Purpose of Aggregated Metric Eval
- Provides a holistic evaluation by combining the strengths of different metrics e.g., BLEU for lexical overlap, ROUGE for recall-oriented matching, and Levenshtein for edit similarity. Useful when no single metric captures all aspects of quality.
- Supports custom weighting, allowing user to prioritize different metrics based on specific use-case (e.g., prioritizing factual accuracy vs. phrasing style).
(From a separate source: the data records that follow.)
(* ===== verification/Host.v ===== *)
(** * The build context [self] the hooks receive

    Modelled from the spec (sections 3, 4.2, 6 and 7): the host build
    system is not part of the repository.  A hook is a computation of
    the monad [M] over the build state [BState] (file tree and event
    trace); a failing host call stops the hook and keeps the state it
    reached, as an exception raised by [self.do] leaves the files the
    hook already wrote.  The command-execution capability is the field
    [run] of the context: an oracle from a command and the current file
    tree to its exit status, its standard output and the tree it
    leaves. *)

From S2P Require Import Prelude.

(** ** Data *)

(** A command line: [self.do(prog, *args)]. *)
Record Cmd := mkCmd { cmd_prog : string; cmd_args : list string }.

(** What an external command does, as far as the hook can observe it. *)
#[export] Instance Cmd_eq_dec : EqDecision Cmd.
Proof. solve_decision. Defined.

Record CmdResult := mkResult {
  exit_code : nat;
  cmd_stdout : string;
  fs_after : gmap string string
}.

(** The build context object [self]. *)
Record Ctx := mkCtx {
  cwd : string;                 (** [self.cwd], the source tree *)
  make_dir : string;            (** [self.make_dir], relative to [cwd] *)
  destdir : string;             (** [self.destdir], the package tree *)
  ctx_pkgname : string;         (** [self.pkgname] *)
  run : Cmd -> gmap string string -> CmdResult
}.

(** What the host observes, in order. *)
Inductive Event :=
| EvRun (c : Cmd)
| EvOpen (p : string)
| EvInstall (src dest : string).

(** The failure taxonomy of spec section 7 that hooks can reach. *)
Inductive BuildError :=
| CommandFailed (c : Cmd) (code : nat)
| MissingFile (p : string)
| NoManSection (p : string)
| UnknownShell (shell : string).

Record BState := mkBState { fs : gmap string string; trace : list Event }.

Inductive outcome (A : Type) :=
| Done (a : A) (s : BState)
| Failed (e : BuildError) (s : BState).
Arguments Done {A} a s.
Arguments Failed {A} e s.

Definition outcome_state {A} (o : outcome A) : BState :=
  match o with Done _ s | Failed _ s => s end.

(** ** The hook monad *)

Definition M (A : Type) : Type := BState -> outcome A.

#[export] Instance M_ret : MRet M := fun A a s => Done a s.
#[export] Instance M_bind : MBind M := fun A B k m s =>
  match m s with
  | Done a s' => k a s'
  | Failed e s' => Failed e s'
  end.

(** Two hook computations are equivalent when they agree on every
    state; binds respect it. *)
#[export] Instance M_equiv {A} : Equiv (M A) := fun m1 m2 => forall s, m1 s = m2 s.

#[export] Instance M_equivalence {A} : Equivalence (≡@{M A}).
Proof. split; repeat intro; congruence. Qed.

#[export] Instance M_bind_proper {A B} :
  Proper (pointwise_relation A (≡) ==> (≡) ==> (≡@{M B})) mbind.
Proof.
  intros k1 k2 Hk m1 m2 Hm. rewrite /equiv /M_equiv => s.
  rewrite /mbind /M_bind Hm. destruct (m2 s); [apply Hk|done].
Qed.

Definition fail {A} (e : BuildError) : M A := fun s => Failed e s.

(** Append an event and replace the tree. *)
Definition commit (m : gmap string string) (ev : Event) (s : BState) : BState :=
  mkBState m (trace s ++ [ev]).

(** ** Host primitives *)

(** [self.do(prog, *args, stdout=cf)]: the command runs on the current
    tree; its output goes to the file [cf] when one is given; a non-zero
    exit status raises, after the output was written. *)
Definition do_ (ctx : Ctx) (c : Cmd) (stdout : option string) : M unit :=
  fun s =>
    let r := run ctx c (fs s) in
    let m := match stdout with
             | Some p => <[p := cmd_stdout r]> (fs_after r)
             | None => fs_after r
             end in
    if decide (exit_code r = 0) then Done tt (commit m (EvRun c) s)
    else Failed (CommandFailed c (exit_code r)) (commit m (EvRun c) s).

(** [open(p, "w")]: creates the file or truncates it. *)
Definition open_write (p : string) : M unit :=
  fun s => Done tt (commit (<[p := EmptyString]> (fs s)) (EvOpen p) s).
(* ===== verification/Template.v ===== *)
(** * The template schema and its validation

    The fields a template module assigns (spec section 3; the assignments
    of [src/contrib/sbctl/template.py] lines 1-16 and of
    [src/contrib/neovim/template.py] lines 2-37), the hooks it may
    define, and the host's check that a template is buildable (spec
    section 3, "Invariants", and section 7 (a)): an executable checker
    [validate] returning the first error, proved equivalent to the
    propositional well-formedness [wf]. *)

From S2P Require Import Prelude Host.

(** ** The schema *)

Record Template := mkTemplate {
  pkgname : string;
  pkgver : string;
  pkgrel : nat;
  build_style : string;
  configure_args : list string;
  make_build_args : list string;
  hostmakedepends : list string;
  makedepends : list string;
  depends : list string;
  pkgdesc : string;
  maintainer : string;
  license : string;
  url : string;
  source : string;
  sha256 : string;
  options : list string;
  hook_post_build : option (Ctx -> M unit);
  hook_post_install : option (Ctx -> M unit)
}.

(** The build styles the two templates select. *)
Inductive BuildStyle := StyleGo | StyleCMake.

Definition parse_build_style (s : string) : option BuildStyle :=
  if decide (s = "go") then Some StyleGo
  else if decide (s = "cmake") then Some StyleCMake
  else None.

(** ** Validation *)

Inductive ValidationError :=
| EmptyField (field : string)
| BadChecksum (value : string)
| UnknownBuildStyle (style : string)
| DuplicateDep (list_name dep : string).

(** A hexadecimal digit, either case. *)
Definition is_hex_digit (c : ascii) : bool :=
  let n := nat_of_ascii c in
  ((48 <=? n) && (n <=? 57)) || ((97 <=? n) && (n <=? 102))
  || ((65 <=? n) && (n <=? 70)).

Definition is_sha256 (s : string) : bool :=
  (String.length s =? 64) && forallb is_hex_digit (String.list_ascii_of_string s).

(** The first entry of a list that occurs again later. *)
Fixpoint find_dup (l : list string) : option string :=
  match l with
  | [] => None
  | x :: r => if decide (x ∈ r) then Some x else find_dup r
  end.

Definition check_deps (name : string) (l : list string) : option ValidationError :=
  DuplicateDep name <$> find_dup l.

(** The host's schema check: the first error, or the template. *)
Definition validate (t : Template) : ValidationError + Template :=
  if decide (pkgname t = EmptyString) then inl (EmptyField "pkgname")
  else if decide (pkgver t = EmptyString) then inl (EmptyField "pkgver")
  else if decide (sha256 t = EmptyString) then inl (EmptyField "sha256")
  else if negb (is_sha256 (sha256 t)) then inl (BadChecksum (sha256 t))
  else match parse_build_style (build_style t) with
  | None => inl (UnknownBuildStyle (build_style t))
  | Some _ =>
      match check_deps "hostmakedepends" (hostmakedepends t),
            check_deps "makedepends" (makedepends t),
            check_deps "depends" (depends t) with
      | Some e, _, _ | None, Some e, _ | None, None, Some e => inl e
      | None, None, None => inr t
      end
  end.

(** ** Well-formedness *)

Definition sha256_wf (s : string) : Prop :=
  String.length s = 64 /\ Forall (fun c => is_hex_digit c = true) (String.list_ascii_of_string s).

Record wf (t : Template) : Prop := {
  wf_pkgname : pkgname t <> EmptyString;
  wf_pkgver : pkgver t <> EmptyString;
  wf_sha256 : sha256_wf (sha256 t);
  wf_style : is_Some (parse_build_style (build_style t));
  wf_hostmakedepends : NoDup (hostmakedepends t);
  wf_makedepends : NoDup (makedepends t);
  wf_depends : NoDup (depends t)
}.

(** ** Lemmas *)

Lemma find_dup_None (l : list string) : find_dup l = None <-> NoDup l.
Proof.
  induction l as [|x r IH]; simpl.
  - split; [constructor|done].
  - rewrite NoDup_cons. case_decide; [naive_solver|]. rewrite IH. naive_solver.
Qed.

Lemma check_deps_None name (l : list string) : check_deps name l = None <-> NoDup l.
Proof. rewrite /check_deps -find_dup_None. by destruct (find_dup l). Qed.

Lemma is_sha256_spec (s : string) : is_sha256 s = true <-> sha256_wf s.
Proof.
  rewrite /is_sha256 /sha256_wf andb_true_iff Nat.eqb_eq forallb_forall Forall_forall.
  by setoid_rewrite list_elem_of_In.
Qed.

Lemma sha256_wf_nonempty (s : string) : sha256_wf s -> s <> EmptyString.
Proof. by intros [Hl _] ->. Qed.

Lemma validate_inr (t t' : Template) : validate t = inr t' -> t' = t.
Proof. rewrite /validate. repeat case_decide; repeat case_match; naive_solver. Qed.

#[export] Hint Resolve sha256_wf_nonempty : cports.

(** The host's schema check accepts a template exactly when the
    template is well formed: non-empty name and version, a 64-digit
    hexadecimal checksum, a known build style and no duplicated entry in
    any dependency list. *)
Theorem validate_correct (t : Template) : validate t = inr t <-> wf t.
Proof.
  rewrite /validate. split.
  - repeat case_decide; try done.
    destruct (is_sha256 (sha256 t)) eqn:Hs; [|done]. simpl.
    destruct (parse_build_style _) eqn:Hb; [|done].
    destruct (check_deps "hostmakedepends" (hostmakedepends t)) eqn:Hd1,
             (check_deps "makedepends" (makedepends t)) eqn:Hd2,
             (check_deps "depends" (depends t)) eqn:Hd3; try done.
    intros _. split; try done.
    + by apply is_sha256_spec.
    + by apply (check_deps_None "hostmakedepends").
    + by apply (check_deps_None "makedepends").
    + by apply (check_deps_None "depends").
  - intros [? ? Hs [b Hb] H1 H2 H3].
    rewrite !decide_False; eauto with cports.
    apply is_sha256_spec in Hs. rewrite Hs Hb /=.
    apply (check_deps_None "hostmakedepends") in H1.
    apply (check_deps_None "makedepends") in H2.
    apply (check_deps_None "depends") in H3.
    by rewrite H1 H2 H3.
Qed.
Aggregated Metric using Future AGI’s Python SDK
Click here to learn how to setup evaluation using the Python SDK.Input & Configuration:
Parameter | Type | Description | |
---|---|---|---|
Required Inputs | response | str | Model-generated output to be evaluated. |
expected_text | str or List[str] | One or more reference texts. | |
Required Config | metrics | List[EvalTemplate] | A list of objects from evaluators class like BLEUScore() , ROUGEScore() , etc. |
metric_names | List[str] | Display names for each metric used. Must match length of metrics . | |
aggregator | str | Aggregation strategy. Options: "average" or "weighted_average" . | |
weights | List[float] | Required if aggregator="weighted_average" . Defines relative importance of each metric (should sum to 1). |
Parameter - aggregator | Description |
---|---|
"average" | Takes the mean of the normalized metric scores. |
"weighted_average" | Takes a weighted mean based on the weights . (e.g. 0.7 for BLEU, 0.3 for ROUGE) |
Output Field | Type | Description |
---|---|---|
score | float | Aggregated score between 0 and 1. |
What if Aggregated Score is Low?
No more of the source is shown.